(** The recursive function depends on the recursion limit as well. *)
Lemma my_factorial_reads_recursion_limit :
  ~ args_determined fn_my_factorial.
Proof.
  intros H. specialize (H (MkGlobals 3 []) (MkGlobals 9 []) 5).
  vm_compute in H. discriminate H.
Qed.


End SelfContained.

Section SelfContainedRuns.
Import Basics Functions.



End SelfContainedRuns.

(** * Further properties of the scripts *)

(** ** The mean (03_python_basics.py) *)

Section MeanFacts.
Import Basics.
Context {Float : Type} {float_div : TrueDiv Float}.

(** X2.  [my_mean] raises ZeroDivisionError exactly on the empty
    list.  On a non-empty list of integers it returns what the
    interpreter's division gives for the exact sum of the elements and
    their number (a float, or OverflowError when the quotient is too
    large for one). *)
Theorem my_mean_divides_sum_by_length (l : list Z) :
  my_mean l = int_truediv (foldr Z.add 0 l) (Z.of_nat (length l)) /\
  (my_mean l = inr ZeroDivisionError <-> l = []).
Proof.
  split; [apply my_mean_spec|].
  rewrite my_mean_spec, int_truediv_zero.
  destruct l as [|x l]; cbn [length]; split; (done || lia).
Qed.

End MeanFacts.

Section MeanRuns.
Import Basics.

Lemma my_mean_divides_sum_by_length_witness :
  my_mean (H := fraction_TrueDiv) [] = inr ZeroDivisionError.
Proof.
  apply (proj2 (proj2 (my_mean_divides_sum_by_length
                         (float_div := fraction_TrueDiv) []))).
  reflexivity.
Defined.

End MeanRuns.

(** ** The generator, used as the cells use it (03_python_basics.py) *)

Section GeneratorFacts.
Import Basics BasicsMore.

Lemma next_times_from (n : Z) (k : nat) :
  forall (j : Z) (g : generator),
    next g = while_head n j -> j + Z.of_nat k <= n ->
    exists g', next_times k g = (Some (seqZ j (Z.of_nat k)), g') /\
               next g' = while_head n (j + Z.of_nat k).
Proof.
  induction k as [|k IH]; intros j g Hg Hk.
  - exists g. split; [reflexivity|]. by rewrite Z.add_0_r.
  - cbn [next_times]. rewrite Hg, while_head_lt by lia.
    destruct (IH (j + 1) (Generator n (GenSuspended j))) as (g' & -> & Hg');
      [reflexivity | lia |].
    exists g'. split.
    + rewrite (seqZ_cons j (Z.of_nat (S k))) by lia.
      replace (Z.succ j) with (j + 1) by lia.
      replace (Z.pred (Z.of_nat (S k))) with (Z.of_nat k) by lia.
      reflexivity.
    + rewrite Hg'. f_equal. lia.
Qed.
▬▬▬▬▬▬▬▬▬▬
Exercise directions: Each line that contains the string "empty" should be copied from the data above.

Task answer:
(** X2.  [my_mean] raises ZeroDivisionError exactly on the empty
    list.  On a non-empty list of integers it returns what the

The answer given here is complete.